▶ [TASK PROMPT] Look for the word "mantissa" in the entries and copy every line where it shows up.

▶ [Stored data entries]
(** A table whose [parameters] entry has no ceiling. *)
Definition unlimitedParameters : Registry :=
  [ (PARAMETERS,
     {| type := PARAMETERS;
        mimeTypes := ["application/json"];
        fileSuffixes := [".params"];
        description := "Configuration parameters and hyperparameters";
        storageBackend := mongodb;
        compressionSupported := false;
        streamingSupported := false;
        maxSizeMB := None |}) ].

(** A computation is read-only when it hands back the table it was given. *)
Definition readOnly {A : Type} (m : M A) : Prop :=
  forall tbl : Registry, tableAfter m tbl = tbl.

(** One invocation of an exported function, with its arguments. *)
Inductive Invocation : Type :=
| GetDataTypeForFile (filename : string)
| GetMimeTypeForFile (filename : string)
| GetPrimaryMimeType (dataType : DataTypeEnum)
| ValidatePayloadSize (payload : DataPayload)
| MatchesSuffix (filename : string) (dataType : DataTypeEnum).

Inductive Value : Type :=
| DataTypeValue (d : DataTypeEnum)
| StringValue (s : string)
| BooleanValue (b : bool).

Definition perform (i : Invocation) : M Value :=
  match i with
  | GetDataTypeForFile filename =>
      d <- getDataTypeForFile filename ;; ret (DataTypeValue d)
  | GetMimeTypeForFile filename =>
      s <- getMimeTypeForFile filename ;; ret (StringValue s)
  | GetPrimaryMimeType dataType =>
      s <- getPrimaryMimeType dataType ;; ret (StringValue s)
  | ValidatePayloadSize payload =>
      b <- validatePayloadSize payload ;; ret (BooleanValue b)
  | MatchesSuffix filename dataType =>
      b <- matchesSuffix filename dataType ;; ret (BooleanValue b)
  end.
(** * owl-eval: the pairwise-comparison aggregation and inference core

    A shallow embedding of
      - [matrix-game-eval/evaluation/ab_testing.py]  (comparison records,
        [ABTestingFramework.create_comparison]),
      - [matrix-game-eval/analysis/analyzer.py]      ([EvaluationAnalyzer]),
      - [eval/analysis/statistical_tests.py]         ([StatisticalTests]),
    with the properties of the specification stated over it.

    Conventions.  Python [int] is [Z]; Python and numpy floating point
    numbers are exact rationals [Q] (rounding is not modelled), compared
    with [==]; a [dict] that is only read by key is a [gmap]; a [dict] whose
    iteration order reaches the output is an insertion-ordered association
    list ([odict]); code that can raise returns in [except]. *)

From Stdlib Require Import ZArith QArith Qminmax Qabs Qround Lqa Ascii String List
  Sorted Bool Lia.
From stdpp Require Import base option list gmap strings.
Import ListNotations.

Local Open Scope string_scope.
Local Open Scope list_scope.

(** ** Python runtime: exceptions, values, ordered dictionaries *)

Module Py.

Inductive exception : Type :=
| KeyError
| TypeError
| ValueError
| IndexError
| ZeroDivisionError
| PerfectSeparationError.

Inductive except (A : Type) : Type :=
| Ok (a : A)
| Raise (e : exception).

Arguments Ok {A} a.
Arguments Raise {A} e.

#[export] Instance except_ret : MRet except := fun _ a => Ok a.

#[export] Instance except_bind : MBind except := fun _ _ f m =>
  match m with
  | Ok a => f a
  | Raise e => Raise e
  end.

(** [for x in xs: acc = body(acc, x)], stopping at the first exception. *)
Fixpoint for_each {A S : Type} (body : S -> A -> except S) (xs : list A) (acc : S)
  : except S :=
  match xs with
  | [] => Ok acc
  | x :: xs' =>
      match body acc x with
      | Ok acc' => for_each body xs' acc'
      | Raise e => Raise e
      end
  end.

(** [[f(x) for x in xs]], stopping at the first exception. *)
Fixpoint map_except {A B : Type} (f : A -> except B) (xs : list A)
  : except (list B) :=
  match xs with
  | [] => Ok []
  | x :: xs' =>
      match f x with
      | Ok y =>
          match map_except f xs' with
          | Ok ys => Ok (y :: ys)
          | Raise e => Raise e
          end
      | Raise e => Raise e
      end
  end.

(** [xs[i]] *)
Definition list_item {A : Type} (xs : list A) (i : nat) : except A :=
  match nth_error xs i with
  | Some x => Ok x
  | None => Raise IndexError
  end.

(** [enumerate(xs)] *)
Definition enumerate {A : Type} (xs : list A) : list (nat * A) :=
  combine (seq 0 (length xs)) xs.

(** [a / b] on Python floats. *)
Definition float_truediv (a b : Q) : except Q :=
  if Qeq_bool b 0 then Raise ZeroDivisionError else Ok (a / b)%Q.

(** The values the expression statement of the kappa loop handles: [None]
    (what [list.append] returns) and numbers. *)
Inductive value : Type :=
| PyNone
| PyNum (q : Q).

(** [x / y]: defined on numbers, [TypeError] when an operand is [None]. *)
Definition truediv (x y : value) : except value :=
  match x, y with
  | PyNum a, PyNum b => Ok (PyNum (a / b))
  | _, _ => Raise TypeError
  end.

...

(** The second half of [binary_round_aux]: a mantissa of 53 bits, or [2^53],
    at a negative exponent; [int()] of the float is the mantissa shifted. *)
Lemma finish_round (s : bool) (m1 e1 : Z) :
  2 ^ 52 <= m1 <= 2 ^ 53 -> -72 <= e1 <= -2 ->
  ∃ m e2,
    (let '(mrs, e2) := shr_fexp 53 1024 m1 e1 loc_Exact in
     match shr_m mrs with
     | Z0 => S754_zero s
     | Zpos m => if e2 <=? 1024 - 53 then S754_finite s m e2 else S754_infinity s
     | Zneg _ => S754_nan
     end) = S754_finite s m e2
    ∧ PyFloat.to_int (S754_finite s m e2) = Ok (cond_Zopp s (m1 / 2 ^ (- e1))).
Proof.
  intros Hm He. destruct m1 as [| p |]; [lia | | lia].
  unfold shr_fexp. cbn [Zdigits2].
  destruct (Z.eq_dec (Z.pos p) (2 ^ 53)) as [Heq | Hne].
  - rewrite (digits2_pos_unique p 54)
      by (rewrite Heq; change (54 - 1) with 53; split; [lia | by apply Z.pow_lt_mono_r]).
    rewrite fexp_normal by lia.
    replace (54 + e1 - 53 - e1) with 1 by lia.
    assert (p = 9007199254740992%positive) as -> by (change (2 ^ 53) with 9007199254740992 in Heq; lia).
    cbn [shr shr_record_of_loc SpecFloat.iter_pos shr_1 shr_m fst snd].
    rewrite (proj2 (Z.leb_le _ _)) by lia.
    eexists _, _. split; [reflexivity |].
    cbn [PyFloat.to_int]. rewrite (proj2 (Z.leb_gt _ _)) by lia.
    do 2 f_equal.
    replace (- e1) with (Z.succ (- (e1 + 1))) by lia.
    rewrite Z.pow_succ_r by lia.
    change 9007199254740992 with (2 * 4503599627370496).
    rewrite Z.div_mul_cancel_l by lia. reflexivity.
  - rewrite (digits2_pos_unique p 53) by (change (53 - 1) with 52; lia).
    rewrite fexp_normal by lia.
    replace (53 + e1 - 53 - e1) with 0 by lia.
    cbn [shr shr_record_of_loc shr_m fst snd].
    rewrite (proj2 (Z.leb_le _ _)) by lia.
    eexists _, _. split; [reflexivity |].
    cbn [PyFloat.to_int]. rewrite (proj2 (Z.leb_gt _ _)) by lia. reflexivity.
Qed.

▶ [ANSWER TO THIS EXERCISE]
(** The second half of [binary_round_aux]: a mantissa of 53 bits, or [2^53],
    at a negative exponent; [int()] of the float is the mantissa shifted. *)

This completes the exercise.